By Lobsang DS Subirana
Sports Desk, Sep 17 (EFE).- Fiji produced a masterful performance for the Rugby World Cup ages Sunday in Saint-Etienne to beat an innocent Wallabies outfit that lamented its absences, putting the winners straight back into the Pool C quarterfinals race.
The 15-22 victory in France saw the stereotypically carefree Flying Fijians implement a serious and mature gameplan, playing loosely when able to and conservatively when necessary to steal a must-win game that they controlled, not in its totality, but in the key moments.
Australian coach Eddie Jones’ team had suffered the notable injuries of captain Will Skelton and tighthead Taniela Tupou, for whom veteran prop James Slipper had to play on his weaker side of the scrum.
But it was Jones’ men who initially dictated play nonetheless, inaugurating the scoreboard when fullback Ben Donaldson converted a penalty after a high tackle from inside center Josua Tuisova.
Fiji began to probe with a brand of expansive rugby, looking for space in the wide channels from early on. But it was at the sight of their first penalty; and second; and third, that it became obvious this team had attained a level of game management its previous iterations lacked.
Their defense was sturdy, something Wallaby fly-half Carter Gordon found out the painful way when he aimlessly wandered into Eroni Mawi close to Fiji’s 22-meter line and knocked the ball on after a thunderous tackle from the loosehead prop.
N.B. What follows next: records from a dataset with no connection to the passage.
(* ===== verification/AtomicX.v ===== *)
(** * The atomic wrappers of [src/utils/atomicx]

    The five generated integer types differ in their width and in how [Dec]
    writes minus one.  Every method is one atomic instruction, so a run of
    several goroutines is a sequence of method calls. *)
From S2P Require Import Prelude.
Open Scope Z_scope.

(** ** The integer types *)

(** A type: the wrap-around of its values, and the operand [Dec] adds. *)
Record kind := mkKind { wrap : Z → Z; minus_one : Z }.

Definition Int32 : kind := mkKind int32 (-1).
Definition Int64 : kind := mkKind int64 (-1).
Definition Uint32 : kind := mkKind uint32 (uint32 (Z.lnot 0)).
Definition Uint64 : kind := mkKind uint64 (uint64 (Z.lnot 0)).
(** [uintptr] has 64 bits on the platforms the program is built for. *)
Definition Uintptr : kind := mkKind uint64 (uint64 (Z.lnot 0)).

Definition kinds : list kind := [Int32; Int64; Uint32; Uint64; Uintptr].

(** The calls; the state is the value. *)
Inductive op :=
  | Add (delta : Z)
  | Store (val : Z)
  | Load
  | Swap (newVal : Z)
  | CompareAndSwap (oldVal newVal : Z)
  | Inc
  | Dec.

Inductive output := VInt (n : Z) | VBool (b : bool) | VUnit.

Definition exec_Add (k : kind) (delta value : Z) : Z * output :=
  let value := wrap k (value + delta) in (value, VInt value).

Definition exec (k : kind) (o : op) (value : Z) : Z * output :=
  match o with
  | Add delta => exec_Add k delta value
  | Store val => (val, VUnit)
  | Load => (value, VInt value)
  | Swap newVal => (newVal, VInt value)
  | CompareAndSwap oldVal newVal =>
      if decide (value = oldVal) then (newVal, VBool true) else (value, VBool false)
  | Inc => exec_Add k 1 value
  | Dec => exec_Add k (minus_one k) value
  end.

Fixpoint exec_all (k : kind) (os : list op) (value : Z) : Z * list output :=
  match os with
  | [] => (value, [])
  | o :: os =>
      let (value, v) := exec k o value in
      let (value, vs) := exec_all k os value in
      (value, v :: vs)
  end.

(** ** Lemmas *)

(** The change a counting call asks for. *)
Definition change (o : op) : Z :=
  match o with
  | Add delta => delta
  | Inc => 1
  | Dec => -1
  | _ => 0
  end.

Definition counting (o : op) : Prop :=
  match o with
  | Add _ | Inc | Dec | Load => True
  | _ => False
  end.

Definition total (os : list op) : Z := foldr (λ o n, change o + n) 0 os.

(** Wrapping is compatible with adding, and [minus_one] is minus one. *)
Lemma kind_laws (k : kind) :
  k ∈ kinds →
  (∀ a b : Z, wrap k (wrap k a + b) = wrap k (a + b)) ∧
  (∀ a : Z, wrap k (a + minus_one k) = wrap k (a - 1)).
Proof.
  assert (∀ w : Z, 0 < w → ∀ a : Z, unsigned w (a + unsigned w (Z.lnot 0)) = unsigned w (a - 1)) as Hu.
  { intros w Hw a. rewrite (Z.add_comm a), unsigned_idemp_add_l.
    change (Z.lnot 0) with (-1). f_equal. lia. }
  unfold kinds. rewrite !elem_of_cons, elem_of_nil.
  intros [->|[->|[->|[->|[->|[]]]]]]; split; cbn [wrap minus_one Int32 Int64 Uint32 Uint64 Uintptr];
    try (intros; apply signed_idemp_add_l); try (intros; apply unsigned_idemp_add_l);
    try (intros; by apply Hu); done.
Qed.

Lemma exec_counting (k : kind) (o : op) (v : Z) :
  k ∈ kinds → counting o → (exec k o (wrap k v)).1 = wrap k (v + change o).
Proof.
  intros Hk Ho. destruct (kind_laws k Hk) as [Hadd Hdec].
  destruct o; try done; cbn -[exec_Add]; unfold exec_Add; cbn [fst].
  - apply Hadd.
  - f_equal. lia.
  - apply Hadd.
  - by rewrite Hadd, Hdec.
Qed.

(** Counters count: for each of the five integer types, whatever the order
    in which the goroutines' additions, increments, decrements and loads take
    effect, the counter ends at its start plus the sum of the changes, wrapped
    to its width; any reordering of the calls ends at the same value, and an
    unsigned [Dec], which adds the complement of zero, counts down by one. *)
Theorem counters_count (k : kind) (os os' : list op) (v : Z)
    (Hk : k ∈ kinds) (Hos : Forall counting os) (Hperm : os ≡ₚ os') :
  (exec_all k os (wrap k v)).1 = wrap k (v + total os) ∧
  (exec_all k os' (wrap k v)).1 = wrap k (v + total os).
Proof.
  assert (∀ (l : list op) (u : Z), Forall counting l →
    (exec_all k l (wrap k u)).1 = wrap k (u + total l)) as Hall.
  { intros l u Hl. revert u. induction Hl as [|o l Ho Hl IH]; intros u; cbn [exec_all].
    - cbn [fst total foldr]. f_equal. lia.
    - change (total (o :: l)) with (change o + total l).
      destruct (exec k o (wrap k u)) as [u' r] eqn:E. pose proof (exec_counting k o u Hk Ho) as Ho'.
      rewrite E in Ho'. cbn [fst] in Ho'. subst u'. specialize (IH (u + change o)).
      destruct (exec_all k l _). cbn [fst] in *. rewrite IH. f_equal. lia. }
  split; [by apply Hall|]. rewrite Hall by (by rewrite <- Hperm). do 2 f_equal.
  clear -Hperm. unfold total. induction Hperm; cbn; lia.
Qed.

Lemma counters_count_witness :
  (exec_all Uint32 [Dec; Add 5; Inc] (wrap Uint32 0)).1 = 5 ∧
  (exec_all Uint32 [Inc; Dec; Add 5] (wrap Uint32 0)).1 = wrap Uint32 (0 + total [Dec; Add 5; Inc]).
Proof.
  split; [reflexivity|]. apply (counters_count Uint32 [Dec; Add 5; Inc] [Inc; Dec; Add 5] 0).
  - right. right. left.
  - repeat constructor.
  - symmetry. apply (Permutation_cons_append [Dec; Add 5] Inc).
Defined.
(** The file in the repository, [atomic_generated.go]. *)
Definition atomic_generated : string := text [
  "// Code generated by go generate; DO NOT EDIT.";
  "// Templates: atomic_generated.go.tmpl";
  "";
  "package atomicx";
  "";
  "import (";
  quoted "sync/atomic";
  quoted "unsafe";
  ")";
  "";
  "// Int32 Atomic type encapsulation";
  "type Int32 struct {";
  "	value int32";
  "}";
  "";
  "// NewInt32 Create a new Int32 atomic object";
  "func NewInt32(v int32) *Int32 {";
  "	return &Int32{value: v}";
  "}";
  "";
  "// Add Atomic addition";
  "func (a *Int32) Add(delta int32) int32 {";
  "	return atomic.AddInt32((*int32)(unsafe.Pointer(&a.value)), delta)";
  "}";
  "";
  "// Store Atomic storage";
  "func (a *Int32) Store(val int32) {";
  "	atomic.StoreInt32((*int32)(unsafe.Pointer(&a.value)), val)";
  "}";
  "";
  "// Load Atomic loading";
  "func (a *Int32) Load() int32 {";
  "	return atomic.LoadInt32((*int32)(unsafe.Pointer(&a.value)))";
  "}";
  "";
  "// Swap Atomic swap";
  "func (a *Int32) Swap(newVal int32) int32 {";
  "	return atomic.SwapInt32((*int32)(unsafe.Pointer(&a.value)), newVal)";
  "}";
  "";
  "// CompareAndSwap compare and swap";
  "func (a *Int32) CompareAndSwap(oldVal, newVal int32) bool {";
  "	return atomic.CompareAndSwapInt32((*int32)(unsafe.Pointer(&a.value)), oldVal, newVal)";
  "}";
  "";
  "// Inc Atomic increment";
  "func (a *Int32) Inc() int32 {";
  "	return a.Add(1)";
  "}";
  "";
  "// Dec Atomic decrement";
  "func (a *Int32) Dec() int32 {";
  "";
  "	return a.Add(-1)";
  "";
  "}";
  "";
  "// Int64 Atomic type encapsulation";
  "type Int64 struct {";
  "	value int64";
  "}";
  "";
  "// NewInt64 Create a new Int64 atomic object";
  "func NewInt64(v int64) *Int64 {";
  "	return &Int64{value: v}";
  "}";
  "";
  "// Add Atomic addition";
  "func (a *Int64) Add(delta int64) int64 {";
  "	return atomic.AddInt64((*int64)(unsafe.Pointer(&a.value)), delta)";
  "}";
  "";
  "// Store Atomic storage";
  "func (a *Int64) Store(val int64) {";
  "	atomic.StoreInt64((*int64)(unsafe.Pointer(&a.value)), val)";
  "}";
  "";
  "// Load Atomic loading";
  "func (a *Int64) Load() int64 {";
  "	return atomic.LoadInt64((*int64)(unsafe.Pointer(&a.value)))";
  "}";
  "";
  "// Swap Atomic swap";
  "func (a *Int64) Swap(newVal int64) int64 {";
  "	return atomic.SwapInt64((*int64)(unsafe.Pointer(&a.value)), newVal)";
  "}";
  "";
  "// CompareAndSwap compare and swap";
  "func (a *Int64) CompareAndSwap(oldVal, newVal int64) bool {";
  "	return atomic.CompareAndSwapInt64((*int64)(unsafe.Pointer(&a.value)), oldVal, newVal)";
  "}";
  "";
  "// Inc Atomic increment";
  "func (a *Int64) Inc() int64 {";
  "	return a.Add(1)";
  "}";
  "";
  "// Dec Atomic decrement";
  "func (a *Int64) Dec() int64 {";
  "";
  "	return a.Add(-1)";
  "";
  "}";
  "";
  "// Uint32 Atomic type encapsulation";
  "type Uint32 struct {";
  "	value uint32";
  "}";
  "";
  "// NewUint32 Create a new Uint32 atomic object";
  "func NewUint32(v uint32) *Uint32 {";
  "	return &Uint32{value: v}";
  "}";
  "";
  "// Add Atomic addition";
  "func (a *Uint32) Add(delta uint32) uint32 {";
  "	return atomic.AddUint32((*uint32)(unsafe.Pointer(&a.value)), delta)";
  "}";
  "";
  "// Store Atomic storage";
  "func (a *Uint32) Store(val uint32) {";
  "	atomic.StoreUint32((*uint32)(unsafe.Pointer(&a.value)), val)";
  "}";
  "";
  "// Load Atomic loading";
  "func (a *Uint32) Load() uint32 {";
  "	return atomic.LoadUint32((*uint32)(unsafe.Pointer(&a.value)))";
  "}";
  "";
  "// Swap Atomic swap";
  "func (a *Uint32) Swap(newVal uint32) uint32 {";
  "	return atomic.SwapUint32((*uint32)(unsafe.Pointer(&a.value)), newVal)";
  "}";
  "";
  "// CompareAndSwap compare and swap";
  "func (a *Uint32) CompareAndSwap(oldVal, newVal uint32) bool {";
  "	return atomic.CompareAndSwapUint32((*uint32)(unsafe.Pointer(&a.value)), oldVal, newVal)";
  "}";
  "";
  "// Inc Atomic increment";
  "func (a *Uint32) Inc() uint32 {";
  "	return a.Add(1)";
  "}";
  "";
  "// Dec Atomic decrement";
  "func (a *Uint32) Dec() uint32 {";
  "";
  "	return a.Add(^uint32(0))";
  "";
  "}";
  "";
  "// Uint64 Atomic type encapsulation";
  "type Uint64 struct {";
  "	value uint64";
  "}";
  "";
  "// NewUint64 Create a new Uint64 atomic object";
  "func NewUint64(v uint64) *Uint64 {";
  "	return &Uint64{value: v}";
  "}";
  "";
  "// Add Atomic addition";
  "func (a *Uint64) Add(delta uint64) uint64 {";
  "	return atomic.AddUint64((*uint64)(unsafe.Pointer(&a.value)), delta)";
  "}";
  "";
  "// Store Atomic storage";
  "func (a *Uint64) Store(val uint64) {";
  "	atomic.StoreUint64((*uint64)(unsafe.Pointer(&a.value)), val)";
  "}";
  "";
  "// Load Atomic loading";
  "func (a *Uint64) Load() uint64 {";
  "	return atomic.LoadUint64((*uint64)(unsafe.Pointer(&a.value)))";
  "}";
  "";
  "// Swap Atomic swap";
  "func (a *Uint64) Swap(newVal uint64) uint64 {";
  "	return atomic.SwapUint64((*uint64)(unsafe.Pointer(&a.value)), newVal)";
  "}";
  "";
  "// CompareAndSwap compare and swap";
  "func (a *Uint64) CompareAndSwap(oldVal, newVal uint64) bool {";
  "	return atomic.CompareAndSwapUint64((*uint64)(unsafe.Pointer(&a.value)), oldVal, newVal)";
  "}";
  "";
  "// Inc Atomic increment";
  "func (a *Uint64) Inc() uint64 {";
  "	return a.Add(1)";
  "}";
  "";
  "// Dec Atomic decrement";
  "func (a *Uint64) Dec() uint64 {";
  "";
  "	return a.Add(^uint64(0))";
  "";
  "}";
  "";
  "// Uintptr Atomic type encapsulation";
  "type Uintptr struct {";
  "	value uintptr";
  "}";
  "";
  "// NewUintptr Create a new Uintptr atomic object";
  "func NewUintptr(v uintptr) *Uintptr {";
  "	return &Uintptr{value: v}";
  "}";
  "";
  "// Add Atomic addition";
  "func (a *Uintptr) Add(delta uintptr) uintptr {";
  "	return atomic.AddUintptr((*uintptr)(unsafe.Pointer(&a.value)), delta)";
  "}";
  "";
  "// Store Atomic storage";
  "func (a *Uintptr) Store(val uintptr) {";
  "	atomic.StoreUintptr((*uintptr)(unsafe.Pointer(&a.value)), val)";
  "}";
  "";
  "// Load Atomic loading";
  "func (a *Uintptr) Load() uintptr {";
  "	return atomic.LoadUintptr((*uintptr)(unsafe.Pointer(&a.value)))";
  "}";
  "";
  "// Swap Atomic swap";
  "func (a *Uintptr) Swap(newVal uintptr) uintptr {";
  "	return atomic.SwapUintptr((*uintptr)(unsafe.Pointer(&a.value)), newVal)";
  "}";
  "";
  "// CompareAndSwap compare and swap";
  "func (a *Uintptr) CompareAndSwap(oldVal, newVal uintptr) bool {";
  "	return atomic.CompareAndSwapUintptr((*uintptr)(unsafe.Pointer(&a.value)), oldVal, newVal)";
  "}";
  "";
  "// Inc Atomic increment";
  "func (a *Uintptr) Inc() uintptr {";
  "	return a.Add(1)";
  "}";
  "";
  "// Dec Atomic decrement";
  "func (a *Uintptr) Dec() uintptr {";
  "";
  "	return a.Add(^uintptr(0))";
  "";
  "}";
  ""
].

(** What [gofmt] keeps: the lines without the space around them, and no empty
    ones. *)
Fixpoint strip (l : list ascii) : list ascii :=
  match l with
  | a :: l' => if decide (a = " "%char ∨ a = tab) then strip l' else l
  | [] => []
  end.

Definition strip_line (s : string) : string :=
  string_of_list_ascii (rev (strip (rev (strip (list_ascii_of_string s))))).

Definition code_lines (s : string) : list string :=
  filter (λ l, l ≠ "") (strip_line <$> split newline [] (list_ascii_of_string s)).

(** ** The output *)

Definition parsed : list node := default [] (parse atomic_generated_tmpl).
Definition data : value := VStruct [("Types", VList (TypeDef_value <$> types))].

(** The pieces the generator writes. *)
Definition pieces : list string := Eval vm_compute in (exec_list parsed data).1.

Lemma parsed_ok : parse atomic_generated_tmpl = Some parsed.
Proof. vm_compute. reflexivity. Qed.

Lemma pieces_ok : exec_list parsed data = (pieces, true).
Proof. vm_compute. reflexivity. Qed.

Lemma pieces_lines : code_lines (join pieces) = code_lines atomic_generated.
Proof. vm_compute. reflexivity. Qed.

Lemma Execute_parsed (fails : nat → bool) : Execute parsed data fails = write_all fails 0 pieces.
Proof.
  unfold Execute. rewrite pieces_ok. destruct (write_all fails 0 pieces) as [s ok].
  by rewrite andb_true_r.
Qed.

Lemma write_all_ok (fails : nat → bool) (k : nat) (ps : list string) :
  (∀ j : nat, (k ≤ j < k + length ps)%nat → fails j = false) → write_all fails k ps = (join ps, true).
Proof.
  revert k. induction ps as [|p ps IH]; intros k Hf; [done|]. cbn. rewrite Hf by (cbn; lia).
  rewrite IH; [done|]. intros j Hj. apply Hf. cbn. lia.
Qed.

Lemma write_all_fails (fails : nat → bool) (k : nat) (ps : list string) (j : nat) :
  (j < length ps)%nat → fails (k + j)%nat = true → (∀ i : nat, (i < j)%nat → fails (k + i)%nat = false) →
  write_all fails k ps = (join (take j ps), false).
Proof.
  revert k j. induction ps as [|p ps IH]; intros k j Hj Hf Hlt; [cbn in Hj; lia|].
  destruct j as [|j]; cbn.
  - by rewrite Nat.add_0_r in Hf; rewrite Hf.
  - pose proof (Hlt 0%nat ltac:(lia)) as H0. rewrite Nat.add_0_r in H0. rewrite H0.
    rewrite (IH (S k) j); [done| | |].
    + cbn in Hj. lia.
    + by rewrite Nat.add_succ_comm.
    + intros i Hi. rewrite Nat.add_succ_comm. apply Hlt. lia.
Qed.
They were soon 8-9 up, and not even a clever Australian try from half-Fijian winger Mark Nawaqanitawase, following a quick lineout off a 50:22 kick, seemed to bruise the composure of coach Simon Raiwalui’s men.
Fiji went into the break having dominated territory and possession, pressuring the Wallabies into their half and threatening to score tries until the end of the first 40 minutes. But the hard facts were on the scoreboard, which at that point showed four converted penalties from scrum-half Simione Kuruvoli, who would finish the match on a 100 percent record.
It was early in the second half that Australia’s defense would begin to unravel. Fiji hung a kick that Gordon misjudged and fell graciously to Tuisova, who easily gathered the ball to speed away and score his team’s only try.
Kuruvoli kicked the conversion but went off injured for Frank Lomani in the 47th minute. And the substitute scrum-half kicked three more points to further extend Fiji’s lead, having missed an earlier attempt. Meanwhile, his team played the phases and kept the ball, while any Australian spell of possession seemed brief, hurried and sloppy.
The Wallabies managed to claw back the margin when Australia’s Fijian-born Suli Vunivalu crashed over from close range to bring the score to within a converted try.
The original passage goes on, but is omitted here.